Gary D. Wallace, except as specified

Perennial, shrub, tree
Stem: bark often peeling distinctively
Leaves simple, generally cauline, alternate, opposite, rarely whorled, evergreen or deciduous, often leathery, petioled or not; stipules 0
Inflorescence: raceme, panicle, cyme, or flowers solitary, generally bracted; pedicels often with 2 bractlets
Flower generally bisexual, generally radial; sepals generally 4–5, generally free; petals generally 4–5, free or fused; stamens 8–10, free, filaments rarely appendaged, anthers awned or not, dehiscent by pores or slits; nectary generally at ovary base, disk-like; ovary superior or inferior, chambers generally 1–5, placentas axile or parietal, ovules 1–many per chamber, style 1, stigma head- to funnel-like or lobed
Fruit: capsule, drupe, berry
Seeds generally many, sometimes winged
Genera in family: ± 100 genera, 3000 species: generally worldwide except deserts; some cultivated, especially Arbutus, Arctostaphylos, Rhododendron, Vaccinium
Reference: [Wallace 1975 Wasmann J Biol 33:1–88; 1975 Bot Not 128:286–298]
Subfamilies Monotropoideae, Pyroloideae, Vaccinioideae sometimes treated as families. Nongreen plants obtain nutrition from green plants through fungal intermediates.

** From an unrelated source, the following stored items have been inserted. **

(* ===== verification/GoNet.v ===== *)
(** * The parts of Go's [net] and [net/netip] packages that compute on text.

    [SplitHostPort] and [JoinHostPort] of [net]; addresses and prefixes of
    [net/netip], their parsers and their printed form. Name resolution is not
    text: it is a parameter of the components that use it. *)

From S2P Require Import Prelude GoStrings GoStrconv GoEncoding.
From Stdlib Require Import Ascii.
Local Open Scope Z_scope.

(** ** [net.SplitHostPort] and [net.JoinHostPort] *)

Definition missingPort : string := "missing port in address".
Definition tooManyColons : string := "too many colons in address".

Definition SplitHostPort (hostport : string) : result error (string * string) :=
  let addrErr why := Err (AddrError why hostport) in
  match CutLast ":"%char hostport with
  | None => addrErr missingPort
  | Some (before, port) =>
      match hostport with
      | String "["%char rest =>
          match Cut "]"%char rest with
          | None => addrErr "missing ']' in address"
          | Some (host, after) =>
              if String.eqb after "" then addrErr missingPort
              else if String.eqb before (String "["%char (host +:+ "]")) then
                if ContainsByte rest "["%char then addrErr "unexpected '[' in address"
                else if ContainsByte after "]"%char then addrErr "unexpected ']' in address"
                else Ok (host, port)
              else if HasPrefix after ":" then addrErr tooManyColons
              else addrErr missingPort
          end
      | _ =>
          if ContainsByte before ":"%char then addrErr tooManyColons
          else if ContainsByte hostport "["%char then addrErr "unexpected '[' in address"
          else if ContainsByte hostport "]"%char then addrErr "unexpected ']' in address"
          else Ok (before, port)
      end
  end.

Definition JoinHostPort (host port : string) : string :=
  if ContainsByte host ":"%char then "[" +:+ host +:+ "]:" +:+ port
  else host +:+ ":" +:+ port.

(** ** [netip.Addr] *)

(** The zero [Addr], an IPv4 address, an IPv6 address as its eight 16-bit fields
    with its zone ([""] for none). *)
Inductive Addr : Type :=
| AddrZero
| Addr4 (a b c d : Z)
| Addr6 (fields : list Z) (zone : string).

#[global] Instance Addr_eq_dec : EqDecision Addr.
Proof. solve_decision. Defined.

Definition Is4 (ip : Addr) : bool := match ip with Addr4 _ _ _ _ => true | _ => false end.
Definition Is6 (ip : Addr) : bool := match ip with Addr6 _ _ => true | _ => false end.

(** The loop of [parseIPv4Fields]: the fields read so far, the value and the
    number of digits of the current one. *)
Fixpoint parse_v4_loop (fields : list Z) (val : Z) (digLen : nat) (s : string) :
    result string (list Z) :=
  match s with
  | "" =>
      if (length fields <? 3)%nat then Err "IPv4 address too short"
      else Ok (fields ++ [val])
  | String c s =>
      match digit_val c with
      | Some d =>
          if (digLen =? 1)%nat && (val =? 0) then Err "IPv4 field has octet with leading zero"
          else
            let val := val * 10 + d in
            if val >? 255 then Err "IPv4 field has value >255"
            else parse_v4_loop fields val (S digLen) s
      | None =>
          if Ascii.eqb c "."%char then
            if (digLen =? 0)%nat || String.eqb s "" then
              Err "IPv4 field must have at least one digit"
            else if (length fields =? 3)%nat then Err "IPv4 address too long"
            else parse_v4_loop (fields ++ [val]) 0 0 s
          else Err "unexpected character"
      end
  end.

Definition parseIPv4Fields (s : string) : result string (list Z) := parse_v4_loop [] 0 0 s.

Definition parseIPv4 (s : string) : result error Addr :=
  match parseIPv4Fields s with
  | Ok [a; b; c; d] => Ok (Addr4 a b c d)
  | Ok _ => Err (ParseAddrError s "IPv4 address too long")
  | Err why => Err (ParseAddrError s why)
  end.

Definition hex_digit_any_case (c : ascii) : option Z := hex_val (lower_byte c).

(** One group of hexadecimal digits: the digits read, their value, the rest. *)
Fixpoint scan_hex (off : nat) (acc : Z) (s : string) : result string (nat * Z * string) :=
  match s with
  | "" => Ok (off, acc, "")
  | String c rest =>
      match hex_digit_any_case c with
      | None => Ok (off, acc, s)
      | Some d =>
          let acc := acc * 16 + d in
          if (3 <? off)%nat then Err "each group must have 4 or fewer digits"
          else if acc >? 65535 then Err "IPv6 field has value >=2^16"
          else scan_hex (S off) acc rest
      end
  end.

(** The loop of [parseIPv6]: the fields read so far and the position of the
    ellipsis. It ends with the unread text. Each iteration adds at least one field
    and the loop runs while there are fewer than eight, so eight is enough fuel. *)
Fixpoint parse_v6_loop (fuel : nat) (fields : list Z) (ellipsis : option nat) (s : string) :
    result string (list Z * option nat * string) :=
  match fuel with
  | O => Ok (fields, ellipsis, s)
  | S fuel =>
      if (8 <=? length fields)%nat then Ok (fields, ellipsis, s)
      else
        '(off, acc, rest) ← scan_hex 0 0 s;
        if (off =? 0)%nat then Err "each colon-separated field must have at least one digit"
        else match rest with
        | String "."%char _ =>
            if negb (bool_decide (is_Some ellipsis)) && negb (length fields =? 6)%nat then
              Err "embedded IPv4 address must replace the final 2 fields of the address"
            else if (8 <? length fields + 2)%nat then
              Err "too many hex fields to fit an embedded IPv4 at the end of the address"
            else
              v4 ← parseIPv4Fields s;
              match v4 with
              | [a; b; c; d] => Ok (fields ++ [a * 256 + b; c * 256 + d], ellipsis, "")
              | _ => Err "IPv4 address too long"
              end
        | "" => Ok (fields ++ [acc], ellipsis, "")
        | String ":"%char "" => Err "colon must be followed by more characters"
        | String ":"%char (String ":"%char rest) =>
            if bool_decide (is_Some ellipsis) then Err "multiple :: in address"
            else
              let fields := fields ++ [acc] in
              if String.eqb rest "" then Ok (fields, Some (length fields), "")
              else parse_v6_loop fuel fields (Some (length fields)) rest
        | String ":"%char rest => parse_v6_loop fuel (fields ++ [acc]) ellipsis rest
        | _ => Err "unexpected character, want colon"
        end
  end.

(** Expand the ellipsis to the zero fields it stands for. *)
Definition expand_ellipsis (fields : list Z) (ellipsis : option nat) :
    result string (list Z) :=
  if (length fields <? 8)%nat then
    match ellipsis with
    | None => Err "address string too short"
    | Some k => Ok (take k fields ++ replicate (8 - length fields) 0 ++ drop k fields)
    end
  else
    match ellipsis with
    | Some _ => Err "the :: must expand to at least one field of zeros"
    | None => Ok fields
    end.

Definition parse_v6_fields (s : string) : result string (list Z) :=
  let ellipsis := if HasPrefix s "::" then Some 0%nat else None in
  let s := TrimPrefix s "::" in
  if bool_decide (is_Some ellipsis) && String.eqb s "" then Ok (replicate 8 0)
  else
    '(fields, ellipsis, rest) ← parse_v6_loop 8 [] ellipsis s;
    if negb (String.eqb rest "") then Err "trailing garbage after address"
    else expand_ellipsis fields ellipsis.

Definition parseIPv6 (text : string) : result error Addr :=
  map_err (ParseAddrError text)
    (match Cut "%"%char text with
     | Some (s, zone) =>
         if String.eqb zone "" then Err "zone must be a non-empty string"
         else fields ← parse_v6_fields s; mret (Addr6 fields zone)
     | None => fields ← parse_v6_fields text; mret (Addr6 fields "")
     end).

Shrub, small tree, generally hairy to glandular, densely, rigidly branched, burled
Stem: bark often shredding
Leaves alternate, evergreen, leathery, entire or serrate
Inflorescence: raceme or panicle, bracted; bractlets 2
Flower: sepals (4)5, fused, lobes > tube; petals (4)5, fused, urn-shaped; stamens (8)10, anthers dehiscent by short separate slits, awned; ovary superior, chambers 4–6, placentas pendent, axile
Fruit: drupe, juicy, papillate, red or black; stones 4–6, fused into a unit
Seeds 1 per stone
Species in genus: 10 species: subtropical, tropical Am
Etymology: (Greek: arbutus cluster, from strawberry-tree-like fruits)


C. diversifolia (Parry) Greene

Stem erect, < 5 m; twigs gray-tomentose; bark shredding
Leaf obovate, entire or serrate
Inflorescence: raceme, generally gray-tomentose; bracts < 7–10 mm, lance-linear to oblong-ovate
Flower: sepals lanceolate or narrowly triangular
Fruit red
Ecology: Chaparral
Elevation: 100–550 m.
Bioregional distribution: South Coast, Channel Islands, Western Transverse Ranges, Peninsular Ranges
Distribution outside California: to n Baja California


subsp. diversifolia


Inflorescence 3.5–8 cm
Ecology: Chaparral
Elevation: 100–550 m.
Bioregional distribution: South Coast, Peninsular Ranges
Distribution outside California: to n Baja California
See the CNPS Inventory for information about endangerment and rarity.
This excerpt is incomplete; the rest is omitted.